Notre parti a vu le jour dans un café du Bd Moulay Youssef à Casablanca, en face de la maison où j'habitais. Notre parti est financé par ses membres, et notre congrès constitutif verra le jour avec un budget de 400.000 DH. Je ne crois pas que le PAM s'est créé dans des circonstances similaires (rires).

-Pour revenir au sujet des cadres et des compétences: nous constatons qu'actuellement, le discours populiste rencontre un certain succès. Vous souhaitez créer un parti avec des cadres, et avec un discours différent. Pensez-vous que l'électorat marocain choisira ses représentants non pour la proximité du discours, et la démarche politique, ou leur charisme, mais pour leurs compétences?

-Nous ne sommes pas un parti élitiste. Notre analyse de la situation est qu'il y a une domination du populisme dans le discours, et de l'amateurisme dans la pratique politique.

Nous considérons que ceux qui veulent gérer les affaires publiques doivent disposer d'une vision, qui les aide à dégager une stratégie globale. Pour cela, tout parti politique se voulant fort doit pouvoir anticiper les événements et définir les scénarios possibles, pour contenir les crises que pourra traverser le pays.

Lorsque nous écoutons un homme politique dire qu'il n'avait pas connaissance de beaucoup de réalités, et qu'il a découvert que la situation est différente de ce qu'il pensait auparavant, je pense que c'est de l'amateurisme politique.

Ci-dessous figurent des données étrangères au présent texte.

(** With a rounding that changes nothing the loop on floats is the loop
    on exact seconds. *)
Lemma rounded_loop_exact (ffmpeg_ok : Z -> Q -> Q -> bool) (fuel : nat) :
  forall duration chunk_duration chunk_index start_time chunks,
    Rounded.split_audio_loop (fun x => x) ffmpeg_ok fuel duration
                             chunk_duration chunk_index start_time chunks
    = TranscribeAudio.split_audio_loop ffmpeg_ok fuel duration chunk_duration
                                       chunk_index start_time chunks.
Proof.
  induction fuel as [|fuel IH]; intros; [reflexivity|].
  cbn [Rounded.split_audio_loop TranscribeAudio.split_audio_loop].
  destruct (start_time ?= duration)%Q; reflexivity.
Qed.

(** The rounding on numbers whose nearest binary64 number is known:
    0.1, a number with fewer than 53 bits, two ties, a number above a
    tie and a negative number. *)
Example round64_examples :
  Binary64.round64 (1 # 10) = (3602879701896397 # 36028797018963968)%Q
  /\ Binary64.round64 (3 # 8) = (3 # 8)%Q
  /\ Binary64.round64 (inject_Z (2 ^ 53 + 1)) = inject_Z (2 ^ 53)
  /\ Binary64.round64 (inject_Z (2 ^ 53 + 3)) = inject_Z (2 ^ 53 + 4)
  /\ Binary64.round64 (inject_Z (2 ^ 54 + 3)) = inject_Z (2 ^ 54 + 4)
  /\ Binary64.round64 (- (1111 # 10))
     = (- (3908983739069235 # 35184372088832))%Q.
Proof. repeat split; vm_compute; reflexivity. Qed.

(** Rounding reads its argument as a number. *)
Lemma round64_same (x y : Q) :
  (x == y)%Q -> (Binary64.round64 x == Binary64.round64 y)%Q.
Proof.
  intros E. unfold Binary64.round64.
  rewrite (Qred_complete x y E). reflexivity.
Qed.

(** The scenario of 150 s of audio cut every 60 s, in float
    arithmetic. *)
Lemma chunker_spans_witness :
  exists chunks,
    Rounded.transcribe_audio_chunks Binary64.round64 (fun _ _ _ => true) 3
                                    true 150 60
    = Some (Some chunks)
    /\ length chunks = 3%nat.
Proof.
  assert (Hsums : forall m, (m < 3)%nat ->
    (Binary64.round64 (TranscribeAudio.multiple 60 (S m))
     == TranscribeAudio.multiple 60 (S m))%Q).
  { intros m Hm. destruct m as [|[|[|m]]]; [reflexivity..|lia]. }
  destruct (proj2 (proj2 (chunker_spans Binary64.round64 (fun _ _ _ => true)
                            (fun _ _ _ => eq_refl) round64_same
                            150 60 eq_refl eq_refl 3 (le_n 3)))
                  eq_refl Hsums)
    as (chunks & _ & Hunits & Hlength & _).
  exists chunks. split; [exact (Hunits eq_refl)|exact Hlength].
Defined.

(** C2 as stated fails twice. A file of 80 s with chunks of 60 s is not
    longer than 1.5 chunks, and [split_audio_file] returns two spans for
    it, while [transcribe_audio] builds none. A file of 111.1 s with
    chunks of 10.1 s gets 12 chunks, not [ceil(D / C) = 11]: the running
    sum of the float 10.1 falls short of 111.1 after eleven turns, and a
    twelfth span of about 1.4e-14 s is cut. *)
Lemma chunker_spans_fail :
  ((80 <= Binary64.round64 (60 * (3 # 2)))%Q
   /\ Rounded.split_audio_file Binary64.round64 (fun _ _ _ => true) 5 80 60
      = Some [ (TranscribeAudio.ChunkFile 0, 0%Q, 60%Q);
               (TranscribeAudio.ChunkFile 1, 60%Q, 80%Q) ]
   /\ Rounded.transcribe_audio_chunks Binary64.round64 (fun _ _ _ => true) 5
                                      true 80 60
      = Some None)
  /\
  ((Binary64.round64 (Binary64.round64 (101 # 10) * (3 # 2))
    < Binary64.round64 (1111 # 10))%Q
   /\ TranscribeAudio.span_count (Binary64.round64 (1111 # 10))
                                 (Binary64.round64 (101 # 10)) = 11%nat
   /\ exists chunks,
        Rounded.transcribe_audio_chunks Binary64.round64 (fun _ _ _ => true)
          20 true (Binary64.round64 (1111 # 10)) (Binary64.round64 (101 # 10))
        = Some (Some chunks)
        /\ length chunks = 12%nat
        /\ last chunks
           = Some (TranscribeAudio.ChunkFile 11,
                   7817967478138469 # 70368744177664,
                   3908983739069235 # 35184372088832)).
Proof.
  split; [split; [discriminate|split; reflexivity]|].
  split; [reflexivity|]. split; [reflexivity|].
  eexists. split; [vm_compute; reflexivity|]. split; reflexivity.
Qed.

(** ** The worker pools *)

Section Pools.
Import Py TranscribeAudio.

(** What the future at position [pos] adds to [results]. *)
Lemma collect_acc (futures : list (Outcome Transcription))
    (completion_order : list nat) :
  forall results,
    fold_left (collect_step futures) completion_order results
    = results
      ++ omap (fun pos => futures !! pos ≫= returned_result) completion_order.
Proof.
  induction completion_order as [|pos order IH]; intros results.
  - cbn. now rewrite app_nil_r.
  - cbn [fold_left]. rewrite IH. unfold collect_step. cbn.
    destruct (futures !! pos) as [[r|e]|]; cbn;
      now rewrite <- ?app_assoc.
Qed.

Lemma omap_seq_lookup {B C} (g : B -> option C) (l : list B) :
  omap (fun pos => l !! pos ≫= g) (seq 0 (length l)) = omap g l.
Proof.
  induction l as [|b l IH]; [reflexivity|].
  cbn [length seq]. rewrite <- fmap_S_seq. cbn.
  rewrite <- IH.
  assert (Hshift : forall m : list nat,
    omap (fun pos => (b :: l) !! pos ≫= g) (S <$> m)
    = omap (fun pos => l !! pos ≫= g) m).
  { induction m as [|k m IHm]; [reflexivity|]. cbn. now rewrite IHm. }
  now rewrite Hshift.
Qed.

(** C3, amended. The summaries of the text chunks are put back in the
    order of the chunks, under their chunk index, whatever the order of
    completion. The transcription results are not: they are handed to the
    merger in the order of completion, a permutation of the order of
    submission, and in that order when the chunks complete in it. The
    merger's sort then puts the segments in order of start, and the merged
    transcript does not depend on the order of completion when no two
    segments of different results start at the same time. *)
Theorem pool_results_order :
  (forall chat_completion_simple prompts chunks api_key model language
          completion_order,
     completion_order ≡ₚ seq 0 (length chunks) ->
     SummarizeText.assemble
       (SummarizeText.collect
          (SummarizeText.submit_all chat_completion_simple prompts chunks
                                    (len chunks) api_key model language)
          completion_order)
       (len chunks)
     = SummarizeText.summaries_in_order chat_completion_simple prompts chunks
                                        (len chunks) api_key model language)
  /\
  (forall futures completion_order,
     completion_order ≡ₚ seq 0 (length futures) ->
     collect futures completion_order
     = omap (fun pos => futures !! pos ≫= returned_result) completion_order
     /\ collect futures completion_order ≡ₚ returned_results futures)
  /\
  (forall futures,
     collect futures (seq 0 (length futures)) = returned_results futures)
  /\
  (forall futures completion_order detected_language,
     completion_order ≡ₚ seq 0 (length futures) ->
     let result :=
       merge_collected futures completion_order detected_language in
     sorted_by_start (get_segments_or_empty result)
     /\ tr_language result = Some (or_unknown detected_language)
     /\ (no_shared_start (returned_results futures) ->
         result
         = merge_collected futures (seq 0 (length futures))
                           detected_language)).
Proof.
  assert (Hcollect : forall futures completion_order,
    completion_order ≡ₚ seq 0 (length futures) ->
    collect futures completion_order ≡ₚ returned_results futures).
  { intros futures completion_order Hperm. unfold collect.
    rewrite collect_acc. cbn [app].
    now rewrite Hperm, omap_seq_lookup. }
  assert (Hinorder : forall futures,
    collect futures (seq 0 (length futures)) = returned_results futures).
  { intros futures. unfold collect. rewrite collect_acc. cbn [app].
    apply omap_seq_lookup. }
  split; [|split; [|split]].
  - intros. now apply concurrent_in_order.
  - intros futures completion_order Hperm. split; [|now apply Hcollect].
    unfold collect. rewrite collect_acc. reflexivity.
  - exact Hinorder.
  - intros futures completion_order detected_language Hperm result.
    subst result. unfold merge_collected. cbn [tr_segments tr_language].
    rewrite !merged_tr_segments. unfold get_segments_or_empty at 1.
    cbn [tr_segments default]. split; [apply sort_by_start_sorted|].
    split; [reflexivity|]. intros Hno. do 2 f_equal.
    rewrite Hinorder. apply merged_segments_perm; [|exact Hno].
    symmetry. now apply Hcollect.
Qed.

Notre discours sera un discours réaliste, éloigné du populisme. Ce dernier intervient lorsqu'un parti devient prisonnier de l'idéologie. Nous ne voulons pas tomber dans l'idéologie, avec ce qu'elle implique comme classification des citoyens, création d'ennemis fictifs ou désignés, etc. Pour nous, tout ce qui se rapporte aux croyances des gens devra être laissé de côté. Je crois que le moment est propice, pour qu'un nouveau discours émerge, et je crois que les électeurs sont plus prudents vis-à-vis du discours des partis. Bien sûr, nous ne nous faisons pas d'illusions, et nous savons que nous ne raflerons pas les voix dès notre première année.

-Quel est votre projet de société ?

-L'une des plus grandes erreurs du travail politique au Maroc est que les partis se considèrent porteurs de projets de société. Le parti ne porte pas de projet de société, ce sont généralement des mouvements sociaux de nature révolutionnaire qui le portent, dans le but de renverser le système en place, ainsi que son projet de société, pour le remplacer par un autre.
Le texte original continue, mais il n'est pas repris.